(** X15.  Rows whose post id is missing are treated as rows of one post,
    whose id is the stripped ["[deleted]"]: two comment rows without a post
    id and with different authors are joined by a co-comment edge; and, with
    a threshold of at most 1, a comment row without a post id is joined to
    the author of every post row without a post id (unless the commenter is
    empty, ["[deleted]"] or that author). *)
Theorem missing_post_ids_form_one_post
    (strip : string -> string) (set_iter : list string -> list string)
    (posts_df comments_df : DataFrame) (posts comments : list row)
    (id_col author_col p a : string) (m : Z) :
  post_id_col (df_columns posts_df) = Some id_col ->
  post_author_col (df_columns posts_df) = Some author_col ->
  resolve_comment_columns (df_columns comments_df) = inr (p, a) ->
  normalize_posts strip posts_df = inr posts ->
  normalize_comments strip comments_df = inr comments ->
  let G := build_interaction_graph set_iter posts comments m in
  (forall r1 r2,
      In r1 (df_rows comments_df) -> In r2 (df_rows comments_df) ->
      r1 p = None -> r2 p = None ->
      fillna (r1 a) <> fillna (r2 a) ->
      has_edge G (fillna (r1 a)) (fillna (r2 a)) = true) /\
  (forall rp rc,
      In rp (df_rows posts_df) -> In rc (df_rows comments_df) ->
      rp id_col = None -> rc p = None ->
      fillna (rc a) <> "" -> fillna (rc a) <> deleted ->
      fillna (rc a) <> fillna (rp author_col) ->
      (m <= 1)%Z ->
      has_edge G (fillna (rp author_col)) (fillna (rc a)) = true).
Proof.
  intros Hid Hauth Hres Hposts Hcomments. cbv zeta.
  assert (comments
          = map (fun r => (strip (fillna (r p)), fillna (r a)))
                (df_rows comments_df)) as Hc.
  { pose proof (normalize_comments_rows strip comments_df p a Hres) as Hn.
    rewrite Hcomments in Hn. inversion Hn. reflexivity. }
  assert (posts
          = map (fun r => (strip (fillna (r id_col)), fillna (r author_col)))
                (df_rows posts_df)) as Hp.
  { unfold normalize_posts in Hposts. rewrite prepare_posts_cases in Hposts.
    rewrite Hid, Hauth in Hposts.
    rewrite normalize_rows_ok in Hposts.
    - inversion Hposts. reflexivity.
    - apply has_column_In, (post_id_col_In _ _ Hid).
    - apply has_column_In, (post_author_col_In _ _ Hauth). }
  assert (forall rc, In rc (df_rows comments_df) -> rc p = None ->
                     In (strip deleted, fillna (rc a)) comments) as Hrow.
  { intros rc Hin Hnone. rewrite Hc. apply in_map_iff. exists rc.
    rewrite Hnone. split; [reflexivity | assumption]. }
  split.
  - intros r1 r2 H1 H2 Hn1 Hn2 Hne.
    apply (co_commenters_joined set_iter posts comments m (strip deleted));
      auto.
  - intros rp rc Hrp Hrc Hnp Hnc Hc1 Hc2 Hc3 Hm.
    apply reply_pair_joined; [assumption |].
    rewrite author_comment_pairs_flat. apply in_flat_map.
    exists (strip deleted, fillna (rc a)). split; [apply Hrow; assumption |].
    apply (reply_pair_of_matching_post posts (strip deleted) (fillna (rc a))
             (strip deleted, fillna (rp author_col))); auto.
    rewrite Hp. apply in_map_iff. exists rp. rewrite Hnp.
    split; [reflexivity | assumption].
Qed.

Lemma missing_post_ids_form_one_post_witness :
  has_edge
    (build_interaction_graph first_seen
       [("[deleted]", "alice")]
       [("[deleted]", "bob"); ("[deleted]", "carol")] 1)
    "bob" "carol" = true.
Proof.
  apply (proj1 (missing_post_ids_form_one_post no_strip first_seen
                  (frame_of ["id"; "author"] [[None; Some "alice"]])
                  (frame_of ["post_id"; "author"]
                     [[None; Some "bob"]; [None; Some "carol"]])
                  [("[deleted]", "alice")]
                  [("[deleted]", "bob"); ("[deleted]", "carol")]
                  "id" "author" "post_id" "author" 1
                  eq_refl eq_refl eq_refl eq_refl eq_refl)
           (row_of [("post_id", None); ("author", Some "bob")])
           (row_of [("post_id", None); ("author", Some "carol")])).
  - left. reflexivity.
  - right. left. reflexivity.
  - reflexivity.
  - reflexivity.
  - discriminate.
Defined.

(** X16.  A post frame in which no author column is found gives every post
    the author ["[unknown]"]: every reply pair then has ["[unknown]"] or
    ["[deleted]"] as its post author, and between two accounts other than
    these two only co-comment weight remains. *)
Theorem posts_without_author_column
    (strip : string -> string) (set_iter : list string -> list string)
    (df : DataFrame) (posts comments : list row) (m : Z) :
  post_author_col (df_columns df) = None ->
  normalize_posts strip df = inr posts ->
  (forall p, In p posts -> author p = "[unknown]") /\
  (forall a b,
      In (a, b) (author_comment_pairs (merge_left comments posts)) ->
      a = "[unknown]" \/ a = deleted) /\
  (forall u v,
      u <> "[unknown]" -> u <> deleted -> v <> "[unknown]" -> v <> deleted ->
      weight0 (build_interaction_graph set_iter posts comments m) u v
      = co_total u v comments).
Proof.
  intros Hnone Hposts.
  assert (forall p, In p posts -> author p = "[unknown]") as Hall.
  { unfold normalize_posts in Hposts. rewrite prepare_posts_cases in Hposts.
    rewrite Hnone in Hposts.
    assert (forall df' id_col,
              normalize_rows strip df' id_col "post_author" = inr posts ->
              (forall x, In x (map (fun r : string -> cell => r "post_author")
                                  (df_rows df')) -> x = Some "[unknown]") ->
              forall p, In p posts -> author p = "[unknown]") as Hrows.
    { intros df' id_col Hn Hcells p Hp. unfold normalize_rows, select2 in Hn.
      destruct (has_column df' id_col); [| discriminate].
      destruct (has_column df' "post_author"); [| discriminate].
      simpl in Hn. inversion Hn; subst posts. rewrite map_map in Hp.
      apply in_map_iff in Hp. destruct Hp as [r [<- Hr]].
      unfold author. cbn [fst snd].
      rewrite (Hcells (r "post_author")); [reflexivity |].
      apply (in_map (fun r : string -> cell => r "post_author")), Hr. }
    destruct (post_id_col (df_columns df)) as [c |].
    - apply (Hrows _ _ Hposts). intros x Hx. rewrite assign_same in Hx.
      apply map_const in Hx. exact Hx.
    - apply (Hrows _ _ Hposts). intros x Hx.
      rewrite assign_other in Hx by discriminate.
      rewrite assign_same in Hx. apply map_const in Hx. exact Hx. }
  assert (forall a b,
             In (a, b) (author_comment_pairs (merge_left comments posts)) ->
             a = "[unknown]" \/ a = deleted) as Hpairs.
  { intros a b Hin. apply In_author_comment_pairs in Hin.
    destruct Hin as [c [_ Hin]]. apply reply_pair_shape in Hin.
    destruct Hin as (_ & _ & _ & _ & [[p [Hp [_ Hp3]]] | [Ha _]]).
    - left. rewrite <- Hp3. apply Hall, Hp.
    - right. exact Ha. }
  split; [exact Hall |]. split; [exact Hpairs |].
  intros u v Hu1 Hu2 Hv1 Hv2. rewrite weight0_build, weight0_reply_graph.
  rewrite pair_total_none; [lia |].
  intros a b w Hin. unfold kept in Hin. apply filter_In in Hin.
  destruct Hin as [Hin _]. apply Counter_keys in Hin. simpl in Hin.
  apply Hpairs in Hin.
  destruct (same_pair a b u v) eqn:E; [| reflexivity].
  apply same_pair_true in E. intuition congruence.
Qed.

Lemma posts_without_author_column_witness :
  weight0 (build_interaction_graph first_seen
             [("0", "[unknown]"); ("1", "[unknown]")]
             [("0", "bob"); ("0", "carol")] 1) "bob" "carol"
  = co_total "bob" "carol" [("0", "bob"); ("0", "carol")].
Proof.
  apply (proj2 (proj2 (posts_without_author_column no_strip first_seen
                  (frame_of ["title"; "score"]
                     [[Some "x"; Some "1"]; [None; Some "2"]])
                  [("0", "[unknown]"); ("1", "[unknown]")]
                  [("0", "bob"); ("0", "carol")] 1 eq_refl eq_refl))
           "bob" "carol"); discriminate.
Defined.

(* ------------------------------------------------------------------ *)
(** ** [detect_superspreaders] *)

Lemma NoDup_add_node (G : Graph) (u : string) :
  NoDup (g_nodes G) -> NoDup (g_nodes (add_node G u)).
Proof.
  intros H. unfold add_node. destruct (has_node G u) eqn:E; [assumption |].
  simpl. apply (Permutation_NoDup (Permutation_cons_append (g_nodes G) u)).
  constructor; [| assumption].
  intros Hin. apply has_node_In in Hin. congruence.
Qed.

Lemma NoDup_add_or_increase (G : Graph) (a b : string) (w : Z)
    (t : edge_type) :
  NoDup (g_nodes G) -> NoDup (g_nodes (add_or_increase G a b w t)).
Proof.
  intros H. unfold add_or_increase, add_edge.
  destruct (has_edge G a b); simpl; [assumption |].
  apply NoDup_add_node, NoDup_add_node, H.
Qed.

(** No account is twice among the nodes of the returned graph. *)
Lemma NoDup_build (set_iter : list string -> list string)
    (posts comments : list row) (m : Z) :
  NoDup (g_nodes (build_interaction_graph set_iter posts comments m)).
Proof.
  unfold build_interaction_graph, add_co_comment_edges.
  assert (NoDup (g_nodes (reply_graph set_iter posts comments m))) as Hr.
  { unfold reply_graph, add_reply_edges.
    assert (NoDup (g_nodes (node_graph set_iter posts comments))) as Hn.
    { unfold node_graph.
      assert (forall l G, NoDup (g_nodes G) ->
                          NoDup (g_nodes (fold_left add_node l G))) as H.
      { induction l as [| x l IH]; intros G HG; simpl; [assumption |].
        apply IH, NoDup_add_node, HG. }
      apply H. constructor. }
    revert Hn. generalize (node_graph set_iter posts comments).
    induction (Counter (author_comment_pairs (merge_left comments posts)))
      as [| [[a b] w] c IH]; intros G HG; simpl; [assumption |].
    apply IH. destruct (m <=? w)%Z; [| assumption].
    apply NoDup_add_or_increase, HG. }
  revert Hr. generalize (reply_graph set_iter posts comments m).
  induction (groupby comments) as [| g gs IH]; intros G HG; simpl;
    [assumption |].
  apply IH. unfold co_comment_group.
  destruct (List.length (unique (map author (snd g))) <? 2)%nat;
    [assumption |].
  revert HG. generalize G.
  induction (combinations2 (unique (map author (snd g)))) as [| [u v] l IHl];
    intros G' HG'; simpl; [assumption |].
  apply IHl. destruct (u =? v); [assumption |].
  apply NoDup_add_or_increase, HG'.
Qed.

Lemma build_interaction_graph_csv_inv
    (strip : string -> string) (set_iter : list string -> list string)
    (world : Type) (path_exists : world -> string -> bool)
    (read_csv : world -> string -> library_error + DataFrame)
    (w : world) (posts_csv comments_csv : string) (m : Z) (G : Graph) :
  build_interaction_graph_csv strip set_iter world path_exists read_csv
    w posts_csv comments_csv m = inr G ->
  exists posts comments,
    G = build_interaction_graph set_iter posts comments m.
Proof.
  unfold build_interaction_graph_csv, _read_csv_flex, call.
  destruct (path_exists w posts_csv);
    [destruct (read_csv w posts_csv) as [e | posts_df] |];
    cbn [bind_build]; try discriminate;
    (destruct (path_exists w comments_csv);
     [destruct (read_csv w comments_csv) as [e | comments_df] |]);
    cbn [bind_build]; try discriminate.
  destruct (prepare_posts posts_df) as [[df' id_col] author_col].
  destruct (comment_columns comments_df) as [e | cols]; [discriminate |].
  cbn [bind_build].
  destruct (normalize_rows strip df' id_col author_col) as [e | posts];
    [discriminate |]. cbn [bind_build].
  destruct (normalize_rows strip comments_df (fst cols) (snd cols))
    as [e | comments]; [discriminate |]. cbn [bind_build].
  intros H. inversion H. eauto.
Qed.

************

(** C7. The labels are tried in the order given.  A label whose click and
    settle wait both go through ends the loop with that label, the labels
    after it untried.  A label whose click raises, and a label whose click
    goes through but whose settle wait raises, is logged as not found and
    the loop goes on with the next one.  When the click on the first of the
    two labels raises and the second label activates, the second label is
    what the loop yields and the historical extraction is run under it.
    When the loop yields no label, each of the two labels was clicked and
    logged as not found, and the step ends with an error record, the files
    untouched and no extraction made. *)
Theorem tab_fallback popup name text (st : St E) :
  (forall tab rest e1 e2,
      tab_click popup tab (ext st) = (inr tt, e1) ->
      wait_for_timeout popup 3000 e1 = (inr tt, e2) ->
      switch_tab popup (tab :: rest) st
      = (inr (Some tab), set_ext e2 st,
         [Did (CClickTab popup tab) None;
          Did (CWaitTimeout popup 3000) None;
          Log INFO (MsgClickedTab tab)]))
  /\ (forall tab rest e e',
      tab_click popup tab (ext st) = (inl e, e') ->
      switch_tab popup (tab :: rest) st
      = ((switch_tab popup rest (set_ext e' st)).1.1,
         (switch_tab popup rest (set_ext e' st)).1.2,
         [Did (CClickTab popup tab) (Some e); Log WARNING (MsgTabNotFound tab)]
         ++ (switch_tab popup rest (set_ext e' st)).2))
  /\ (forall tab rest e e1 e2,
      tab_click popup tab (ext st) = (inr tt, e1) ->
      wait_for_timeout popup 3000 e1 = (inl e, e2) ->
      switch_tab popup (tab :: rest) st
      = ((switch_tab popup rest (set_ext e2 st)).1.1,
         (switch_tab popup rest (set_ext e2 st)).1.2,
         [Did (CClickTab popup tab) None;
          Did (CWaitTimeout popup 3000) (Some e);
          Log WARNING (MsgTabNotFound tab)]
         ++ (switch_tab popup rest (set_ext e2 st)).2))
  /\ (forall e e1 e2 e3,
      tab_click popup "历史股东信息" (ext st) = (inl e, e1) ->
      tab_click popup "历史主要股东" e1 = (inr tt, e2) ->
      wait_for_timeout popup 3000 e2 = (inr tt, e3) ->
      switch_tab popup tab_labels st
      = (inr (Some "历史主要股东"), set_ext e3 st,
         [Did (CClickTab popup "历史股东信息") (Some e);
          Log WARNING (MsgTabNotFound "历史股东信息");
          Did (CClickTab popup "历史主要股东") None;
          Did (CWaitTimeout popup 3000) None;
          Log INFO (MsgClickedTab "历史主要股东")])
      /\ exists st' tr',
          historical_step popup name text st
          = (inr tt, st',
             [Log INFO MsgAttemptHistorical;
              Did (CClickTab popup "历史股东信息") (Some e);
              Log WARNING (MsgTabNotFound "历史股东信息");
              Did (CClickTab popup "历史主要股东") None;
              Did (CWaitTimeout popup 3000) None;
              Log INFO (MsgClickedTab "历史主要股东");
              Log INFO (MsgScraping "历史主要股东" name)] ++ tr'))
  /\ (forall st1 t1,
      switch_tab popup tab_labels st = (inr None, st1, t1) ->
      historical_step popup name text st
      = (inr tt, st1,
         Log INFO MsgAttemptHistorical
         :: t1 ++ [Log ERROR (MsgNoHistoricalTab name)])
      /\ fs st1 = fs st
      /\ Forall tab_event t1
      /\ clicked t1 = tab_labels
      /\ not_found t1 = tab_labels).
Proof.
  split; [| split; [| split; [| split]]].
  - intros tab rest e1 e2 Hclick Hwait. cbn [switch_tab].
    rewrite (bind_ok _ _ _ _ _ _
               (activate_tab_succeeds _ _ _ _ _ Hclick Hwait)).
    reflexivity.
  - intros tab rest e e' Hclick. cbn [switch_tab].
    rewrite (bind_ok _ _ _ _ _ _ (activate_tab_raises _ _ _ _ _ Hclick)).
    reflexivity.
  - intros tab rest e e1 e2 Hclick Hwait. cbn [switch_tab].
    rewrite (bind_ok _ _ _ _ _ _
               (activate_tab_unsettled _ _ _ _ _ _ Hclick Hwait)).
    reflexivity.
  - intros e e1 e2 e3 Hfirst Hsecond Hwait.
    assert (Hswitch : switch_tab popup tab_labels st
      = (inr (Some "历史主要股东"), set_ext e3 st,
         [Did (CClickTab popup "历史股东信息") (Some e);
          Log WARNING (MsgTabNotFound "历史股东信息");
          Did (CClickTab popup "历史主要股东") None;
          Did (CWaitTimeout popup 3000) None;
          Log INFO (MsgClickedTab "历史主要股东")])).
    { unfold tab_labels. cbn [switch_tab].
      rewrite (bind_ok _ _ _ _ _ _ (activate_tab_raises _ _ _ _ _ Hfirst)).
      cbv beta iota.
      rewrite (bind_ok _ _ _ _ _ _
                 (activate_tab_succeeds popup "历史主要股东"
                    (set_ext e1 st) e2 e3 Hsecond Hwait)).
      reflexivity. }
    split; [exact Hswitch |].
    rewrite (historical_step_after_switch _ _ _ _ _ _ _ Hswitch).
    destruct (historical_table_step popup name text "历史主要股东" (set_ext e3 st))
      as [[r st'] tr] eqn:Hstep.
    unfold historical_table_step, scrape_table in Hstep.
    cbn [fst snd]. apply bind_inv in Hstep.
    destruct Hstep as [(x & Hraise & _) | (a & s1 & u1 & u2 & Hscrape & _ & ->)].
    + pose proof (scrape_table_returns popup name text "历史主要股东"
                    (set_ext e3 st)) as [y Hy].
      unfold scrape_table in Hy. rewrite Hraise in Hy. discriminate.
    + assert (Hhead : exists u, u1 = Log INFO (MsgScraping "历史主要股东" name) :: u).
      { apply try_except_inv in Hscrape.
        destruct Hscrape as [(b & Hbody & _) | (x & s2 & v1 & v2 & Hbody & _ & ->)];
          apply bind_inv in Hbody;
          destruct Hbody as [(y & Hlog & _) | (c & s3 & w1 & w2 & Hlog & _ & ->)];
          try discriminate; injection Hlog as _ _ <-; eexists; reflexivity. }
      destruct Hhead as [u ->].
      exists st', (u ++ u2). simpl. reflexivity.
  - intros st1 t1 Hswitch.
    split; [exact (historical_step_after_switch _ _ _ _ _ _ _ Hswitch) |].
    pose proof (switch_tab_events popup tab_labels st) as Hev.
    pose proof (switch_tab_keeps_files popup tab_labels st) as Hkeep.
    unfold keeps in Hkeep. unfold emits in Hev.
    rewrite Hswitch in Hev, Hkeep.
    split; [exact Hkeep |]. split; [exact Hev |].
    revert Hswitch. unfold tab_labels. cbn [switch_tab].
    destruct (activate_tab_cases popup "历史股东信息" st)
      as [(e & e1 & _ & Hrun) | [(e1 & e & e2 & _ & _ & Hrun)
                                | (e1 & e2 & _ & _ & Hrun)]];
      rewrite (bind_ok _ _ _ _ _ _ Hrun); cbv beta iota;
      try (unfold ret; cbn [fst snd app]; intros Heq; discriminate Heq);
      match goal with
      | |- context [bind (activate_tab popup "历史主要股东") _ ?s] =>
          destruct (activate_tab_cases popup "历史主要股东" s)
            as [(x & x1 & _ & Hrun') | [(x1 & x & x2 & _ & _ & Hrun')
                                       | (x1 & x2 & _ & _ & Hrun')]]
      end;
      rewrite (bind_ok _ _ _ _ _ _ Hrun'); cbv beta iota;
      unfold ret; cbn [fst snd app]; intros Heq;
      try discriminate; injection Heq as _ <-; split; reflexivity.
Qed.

************

Check the listing above for "MsgScraping". Show every line where it turns up.

**Response to this exercise:**
              Log INFO (MsgScraping "历史主要股东" name)] ++ tr'))
    + assert (Hhead : exists u, u1 = Log INFO (MsgScraping "历史主要股东" name) :: u).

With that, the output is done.